### Task statement
Below is a listing. Set down exactly the lines from the one containing "unfold left_dict in" through the one containing "out_attrs_indices := [1]", both ends included, and leave out the rest.

### Supplied data
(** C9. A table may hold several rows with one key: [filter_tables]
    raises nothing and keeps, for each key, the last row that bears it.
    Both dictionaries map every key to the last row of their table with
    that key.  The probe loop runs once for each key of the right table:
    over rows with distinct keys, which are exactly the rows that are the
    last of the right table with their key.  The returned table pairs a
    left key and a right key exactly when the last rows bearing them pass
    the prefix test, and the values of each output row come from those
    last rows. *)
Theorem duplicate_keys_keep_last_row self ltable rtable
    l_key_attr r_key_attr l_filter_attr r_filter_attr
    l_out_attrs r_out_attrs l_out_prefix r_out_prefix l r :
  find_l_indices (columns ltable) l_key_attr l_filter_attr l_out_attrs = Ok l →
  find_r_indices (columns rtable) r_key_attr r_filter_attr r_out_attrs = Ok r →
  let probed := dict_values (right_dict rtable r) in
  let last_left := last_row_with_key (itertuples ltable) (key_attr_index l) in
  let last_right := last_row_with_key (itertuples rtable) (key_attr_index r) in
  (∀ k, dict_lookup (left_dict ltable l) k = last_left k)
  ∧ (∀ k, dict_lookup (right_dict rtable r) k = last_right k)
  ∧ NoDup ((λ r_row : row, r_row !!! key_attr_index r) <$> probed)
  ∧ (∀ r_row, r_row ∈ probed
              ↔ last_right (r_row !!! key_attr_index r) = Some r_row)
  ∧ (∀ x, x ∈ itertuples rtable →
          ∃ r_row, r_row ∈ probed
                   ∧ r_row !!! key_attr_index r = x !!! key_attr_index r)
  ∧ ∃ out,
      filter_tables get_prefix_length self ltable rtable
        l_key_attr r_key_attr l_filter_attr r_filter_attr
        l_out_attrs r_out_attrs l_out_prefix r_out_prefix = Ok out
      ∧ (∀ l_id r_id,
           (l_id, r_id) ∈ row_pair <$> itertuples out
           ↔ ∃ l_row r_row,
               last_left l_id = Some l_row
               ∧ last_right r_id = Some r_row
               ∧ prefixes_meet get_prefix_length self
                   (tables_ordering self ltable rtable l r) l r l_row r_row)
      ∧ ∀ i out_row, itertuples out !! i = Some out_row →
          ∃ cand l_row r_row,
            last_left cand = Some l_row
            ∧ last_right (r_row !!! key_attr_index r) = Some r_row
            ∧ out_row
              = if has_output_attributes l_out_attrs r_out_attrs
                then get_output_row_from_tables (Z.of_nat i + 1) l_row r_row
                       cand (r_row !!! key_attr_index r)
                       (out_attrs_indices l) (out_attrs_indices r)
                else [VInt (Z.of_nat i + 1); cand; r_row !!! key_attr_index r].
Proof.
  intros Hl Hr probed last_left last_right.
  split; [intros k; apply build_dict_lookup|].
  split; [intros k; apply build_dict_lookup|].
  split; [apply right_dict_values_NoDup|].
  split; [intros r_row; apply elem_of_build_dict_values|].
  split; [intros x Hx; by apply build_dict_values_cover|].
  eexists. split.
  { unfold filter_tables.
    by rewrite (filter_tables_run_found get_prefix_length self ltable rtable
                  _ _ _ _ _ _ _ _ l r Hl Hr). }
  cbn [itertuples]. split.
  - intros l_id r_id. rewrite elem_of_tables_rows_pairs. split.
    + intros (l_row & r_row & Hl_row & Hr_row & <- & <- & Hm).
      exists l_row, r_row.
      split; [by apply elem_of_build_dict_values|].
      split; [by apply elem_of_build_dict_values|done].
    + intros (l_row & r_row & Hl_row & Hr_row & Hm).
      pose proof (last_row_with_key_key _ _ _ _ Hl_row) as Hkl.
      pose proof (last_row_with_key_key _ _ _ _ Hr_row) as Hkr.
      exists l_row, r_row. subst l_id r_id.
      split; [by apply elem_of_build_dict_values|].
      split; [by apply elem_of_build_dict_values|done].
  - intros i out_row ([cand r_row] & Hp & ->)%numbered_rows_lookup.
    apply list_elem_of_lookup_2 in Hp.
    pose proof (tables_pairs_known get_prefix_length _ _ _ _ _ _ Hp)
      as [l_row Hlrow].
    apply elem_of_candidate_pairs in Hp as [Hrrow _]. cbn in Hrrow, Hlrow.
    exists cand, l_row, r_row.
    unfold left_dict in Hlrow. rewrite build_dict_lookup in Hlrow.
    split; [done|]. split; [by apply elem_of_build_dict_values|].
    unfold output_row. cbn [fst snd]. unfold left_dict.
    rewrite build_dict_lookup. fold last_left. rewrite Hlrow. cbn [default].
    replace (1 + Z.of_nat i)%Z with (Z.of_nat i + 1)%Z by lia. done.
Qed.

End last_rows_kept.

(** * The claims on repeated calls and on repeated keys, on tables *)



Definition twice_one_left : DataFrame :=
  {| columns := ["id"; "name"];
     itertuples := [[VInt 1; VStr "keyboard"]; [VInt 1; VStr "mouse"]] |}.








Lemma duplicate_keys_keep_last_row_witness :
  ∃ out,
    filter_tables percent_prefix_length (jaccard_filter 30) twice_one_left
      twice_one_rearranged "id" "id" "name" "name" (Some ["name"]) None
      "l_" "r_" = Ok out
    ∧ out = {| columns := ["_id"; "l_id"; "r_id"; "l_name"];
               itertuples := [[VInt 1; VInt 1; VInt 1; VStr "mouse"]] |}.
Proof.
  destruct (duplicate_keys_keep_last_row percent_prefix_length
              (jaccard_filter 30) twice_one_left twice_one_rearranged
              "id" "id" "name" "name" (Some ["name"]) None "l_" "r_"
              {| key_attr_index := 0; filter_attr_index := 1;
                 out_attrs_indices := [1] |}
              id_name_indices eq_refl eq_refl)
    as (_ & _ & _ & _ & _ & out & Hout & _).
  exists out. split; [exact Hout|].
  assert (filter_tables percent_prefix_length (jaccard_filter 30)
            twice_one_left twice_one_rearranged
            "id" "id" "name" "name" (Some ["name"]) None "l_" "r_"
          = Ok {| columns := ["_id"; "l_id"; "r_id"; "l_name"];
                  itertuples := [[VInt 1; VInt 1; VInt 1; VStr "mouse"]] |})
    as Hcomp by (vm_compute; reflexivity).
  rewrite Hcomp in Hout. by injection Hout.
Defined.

### Written response
    unfold left_dict in Hlrow. rewrite build_dict_lookup in Hlrow.
    split; [done|]. split; [by apply elem_of_build_dict_values|].
    unfold output_row. cbn [fst snd]. unfold left_dict.
    rewrite build_dict_lookup. fold last_left. rewrite Hlrow. cbn [default].
    replace (1 + Z.of_nat i)%Z with (Z.of_nat i + 1)%Z by lia. done.
Qed.

End last_rows_kept.

(** * The claims on repeated calls and on repeated keys, on tables *)



Definition twice_one_left : DataFrame :=
  {| columns := ["id"; "name"];
     itertuples := [[VInt 1; VStr "keyboard"]; [VInt 1; VStr "mouse"]] |}.








Lemma duplicate_keys_keep_last_row_witness :
  ∃ out,
    filter_tables percent_prefix_length (jaccard_filter 30) twice_one_left
      twice_one_rearranged "id" "id" "name" "name" (Some ["name"]) None
      "l_" "r_" = Ok out
    ∧ out = {| columns := ["_id"; "l_id"; "r_id"; "l_name"];
               itertuples := [[VInt 1; VInt 1; VInt 1; VStr "mouse"]] |}.
Proof.
  destruct (duplicate_keys_keep_last_row percent_prefix_length
              (jaccard_filter 30) twice_one_left twice_one_rearranged
              "id" "id" "name" "name" (Some ["name"]) None "l_" "r_"
              {| key_attr_index := 0; filter_attr_index := 1;
                 out_attrs_indices := [1] |}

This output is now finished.